#### EXERCISE REQUIREMENTS:
Set down exactly, from the records below, the line with "- apply Forall_cons_1 in Hl as [Ha [Hb [Hc" through the line with "repeat (apply Forall_cons_1", and nothing else.

(Saved entries)
(* ===== verification/Base64.v ===== *)
(** * encoding/base64: decoding

    [base64.RawURLEncoding.DecodeString], which the job queue uses to read a stored
    payload, and the round trip with [RawURLEncoding] ([GoStrings.v]). *)
From S2P Require Import Prelude.
From S2P Require Import GoStrings.
From S2P Require Import Utf8.
Local Open Scope N_scope.
#[local] Ltac Zify.zify_post_hook ::= Z.to_euclidean_division_equations.

Definition base64url_value (c : N) : option N :=
  if between 65 90 c then Some (c - 65) else if between 97 122 c then Some (c - 71)
  else if between 48 57 c then Some (c + 4)
  else if c =? 45 then Some 62 else if c =? 95 then Some 63 else None.

(** Four digits make three bytes; a last group has two or three digits, whose spare bits
    are ignored. *)
Fixpoint base64_groups (l : list N) : option (list N) :=
  match l with
  | a :: b :: c :: d :: r =>
      rs ← base64_groups r;
      Some (a * 4 + b / 16 :: (b mod 16) * 16 + c / 4 :: (c mod 4) * 64 + d :: rs)
  | [a; b; c] => Some [a * 4 + b / 16; (b mod 16) * 16 + c / 4]
  | [a; b] => Some [a * 4 + b / 16]
  | [_] => None
  | [] => Some []
  end.

(** Line breaks are skipped, any other byte outside the alphabet is an error. *)
Definition DecodeString (s : string) : option (list N) :=
  ds ← mapM base64url_value (List.filter (fun b => negb ((b =? 10) || (b =? 13))) (bytes s));
  base64_groups ds.

Lemma base64url_value_char n : n < 64 -> base64url_value (base64url_char n) = Some n.
Proof.
  intros Hn.
  assert (Hall : forallb (fun k => bool_decide (base64url_value (base64url_char (N.of_nat k)) = Some (N.of_nat k)))
                   (List.seq 0 64) = true) by reflexivity.
  rewrite forallb_forall in Hall. specialize (Hall (N.to_nat n)).
  rewrite N2Nat.id in Hall. apply (bool_decide_eq_true_1 _), Hall, in_seq. lia.
Qed.

(** Induction over a list three elements at a time. *)
Lemma list_ind3 {A} (P : list A -> Prop) :
  P [] -> (forall a, P [a]) -> (forall a b, P [a; b]) ->
  (forall a b c l, P l -> P (a :: b :: c :: l)) -> forall l, P l.
Proof.
  intros H0 H1 H2 H3. fix IH 1. intros [|a [|b [|c l]]]; [done..|]. apply H3, IH.
Qed.

(** The digits of an encoding. *)
Lemma base64_digits l : Forall (fun b => b < 256) l ->
  exists ds, mapM base64url_value (base64url l) = Some ds /\ base64_groups ds = Some l.
Proof.
  induction l as [|a|a b|a b c l IH] using list_ind3; intros Hl.
  - by exists [].
  - apply Forall_cons_1 in Hl as [Ha _]. simpl. rewrite !base64url_value_char by lia. simpl.
    eexists. split; [done|]. simpl. f_equal. f_equal. lia.
  - apply Forall_cons_1 in Hl as [Ha [Hb _]%Forall_cons_1]. simpl.
    rewrite !base64url_value_char by lia. simpl. eexists. split; [done|].
    simpl. repeat f_equal; lia.
  - apply Forall_cons_1 in Hl as [Ha [Hb [Hc Hl]%Forall_cons_1]%Forall_cons_1].
    destruct (IH Hl) as (ds & Hd & Hg). simpl. rewrite !base64url_value_char by lia. simpl.
    rewrite Hd. simpl. eexists. split; [done|]. simpl. rewrite Hg. simpl. repeat f_equal; lia.
Qed.

Lemma base64url_char_bytes n : n < 64 -> 32 < base64url_char n < 256.
Proof. intros Hn. unfold base64url_char. repeat case_match; N_bools; lia. Qed.
Lemma base64url_bytes l : Forall (fun b => b < 256) l -> Forall (fun b => 32 < b < 256) (base64url l).
Proof.
  induction l as [|a|a b|a b c l IH] using list_ind3; intros Hl;
    repeat (apply Forall_cons_1 in Hl as [? Hl]); simpl;
    repeat (apply Forall_cons_2; [apply base64url_char_bytes; lia|]); [constructor..|].
  by apply IH.
Qed.

Lemma DecodeString_RawURLEncoding l : Forall (fun b => b < 256) l ->
  DecodeString (RawURLEncoding l) = Some l.
Proof.
  intros Hl. unfold DecodeString, RawURLEncoding. pose proof (base64url_bytes l Hl) as Hb.
  rewrite bytes_of_bytes by (revert Hb; apply Forall_impl; lia).
  rewrite forallb_filter_id.
  - destruct (base64_digits l Hl) as (ds & -> & Hg). done.
  - apply forallb_forall. intros b Hin. rewrite List.Forall_forall in Hb.
    apply Hb in Hin. apply negb_true_iff, orb_false_iff. rewrite !N.eqb_neq. lia.
Qed.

#### EXERCISE RESPONSE:
  - apply Forall_cons_1 in Hl as [Ha [Hb [Hc Hl]%Forall_cons_1]%Forall_cons_1].
    destruct (IH Hl) as (ds & Hd & Hg). simpl. rewrite !base64url_value_char by lia. simpl.
    rewrite Hd. simpl. eexists. split; [done|]. simpl. rewrite Hg. simpl. repeat f_equal; lia.
Qed.

Lemma base64url_char_bytes n : n < 64 -> 32 < base64url_char n < 256.
Proof. intros Hn. unfold base64url_char. repeat case_match; N_bools; lia. Qed.
Lemma base64url_bytes l : Forall (fun b => b < 256) l -> Forall (fun b => 32 < b < 256) (base64url l).
Proof.
  induction l as [|a|a b|a b c l IH] using list_ind3; intros Hl;
    repeat (apply Forall_cons_1 in Hl as [? Hl]); simpl;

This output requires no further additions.